Growers might be looking to plant wheat early as many forecasters predict temperatures to warm up quicker than usual this spring. Before rushing out to plant, however, moisture levels also have to be taken into consideration.
“If you have early spring with high moisture, that’s a lot different than early spring with low moisture," Jenks said. “Adequate moisture will get the crop off to a better start and make the crop much more competitive with weeds."
Spreading risk with variety
Last year’s drought also impacted this spring’s seed selection decisions. Beyond the usual considerations – including yield, test weight, stability, disease tolerance and performance in university trials – growers are seeking ways to protect their crops from nature’s curveballs.
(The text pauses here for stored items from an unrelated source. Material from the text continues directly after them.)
(** The chunk that is missing completes the message. *)
Lemma chunks_complete key value c is_ i : link_key key -> Forall byte value -> fits value -> aborting_ c = false -> chunked_values_ c !! key = None ->
  (forall j, In j (is_ ++ [i]) -> (j < chunk_count value)%nat) -> ~ covers value is_ -> covers value (is_ ++ [i]) ->
  OnRequest (chunk_request key value i) (deliver_all (map (chunk_request key value) is_) c) = OnMessage key value c.
Proof.
  intros Hk Hb F Ha Hn HI NC C. assert (Hi : (i < chunk_count value)%nat) by (apply HI, in_app_iff; right; now left).
  destruct (chunks_wait key value c Hk Hb F Ha Hn is_ ltac:(intros j Hj; apply HI, in_app_iff; now left) NC) as (chunks & E & D & P & G).
  rewrite E. set (c' := set_chunked chunks c). assert (Ec : chunked_values_ c' = chunks) by reflexivity. rewrite OnRequest_chunk by assumption.
  destruct (add_chunk_ok key value i c' F Hi ltac:(rewrite Ec; exact P)) as (m' & I' & R' & A). unfold OnChunkedMessage. rewrite A, Ec. rewrite Ec in R'.
  assert (CM : chunk_complete value m').
  { intros j Hj. rewrite R', elem_of_union, elem_of_singleton, G. specialize (C j Hj). apply in_app_iff in C as [Hl|[<-|[]]]; [right; now exists j|now left]. }
  rewrite (proj2 (full_complete value m' F I') CM), (Reassemble_ok value m' I' CM). f_equal. rewrite D. apply (set_chunked_id c).
Qed.
End Chunks.

(** Two chunks of one key with different lengths of the message: each is checked
    against its own length, and the second is copied past the end of the buffer. *)
Example chunk_overflow :
  let '(o, c) := OnChunkedMessage [1] [7] 0 2 (Channel_new 0 false) in
  o = Ret tt /\ fst (OnChunkedMessage [1] [8; 9] 1 3 c) = Undefined.
Proof. vm_compute. split; reflexivity. Qed.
“Diversity is your friend," Boehm said. “Choosing to incorporate multiple seed varieties can help minimize the season’s inevitable unpredictability, which is why we are seeing growers diversify."
Some varieties – particularly those that mature early – better withstand drought but can have smaller yield potential. On the flip side, long-maturing varieties have higher yield potential but are more vulnerable to stress later in the season if it’s a dry year.
“As they say, you want to spread risk," Boehm said. “In addition, planting certified seed varieties helps ensure genetic purity, smoother plantability, seed vigor and early germination and emergence."
Protection from the start
The next important consideration for growers is to invest in seed treatments. Josh Messer, agronomist at Plains Grain and Agronomy in North Dakota, calls them essential for a successful spring wheat crop.
“Seed treatments promote early germination, healthy root development, early crop vigor and good plant establishment," Messer said. “In western North Dakota, for example, crown rot is common. Here in the Northern Plains, we recommend seed treatments to help protect against crown rot and other soilborne diseases and insects."
Healthy stands produce more vigorous crops that are better able to tolerate adverse weather conditions and pest pressure throughout the season. Seed treatments like CruiserMaxx® Vibrance™ Cereals combination insecticide/fungicide boost RootingPower to help wheat establish stronger, healthier root systems that result in a more productive crop and increased yield and profit potential. CruiserMaxx Vibrance Cereals also combines best-in-class Rhizoctonia activity with broad-spectrum insect and disease protection, controlling pests such as Pythium, common bunt, loose smut and Fusarium.
“Just because you use a seed treatment doesn’t mean you shouldn’t continually scout your field throughout the growing season, but it is one of the best ways to start everything off on the right foot," Boehm said.
As always, preparation is key.
“Despite the turbulence of 2012, last year turned out to be a pretty good year for wheat across the board," Boehm said. “Spring wheat yields were good. Quality was good. With proper planning, I think spring wheat has the potential to be very successful in 2013."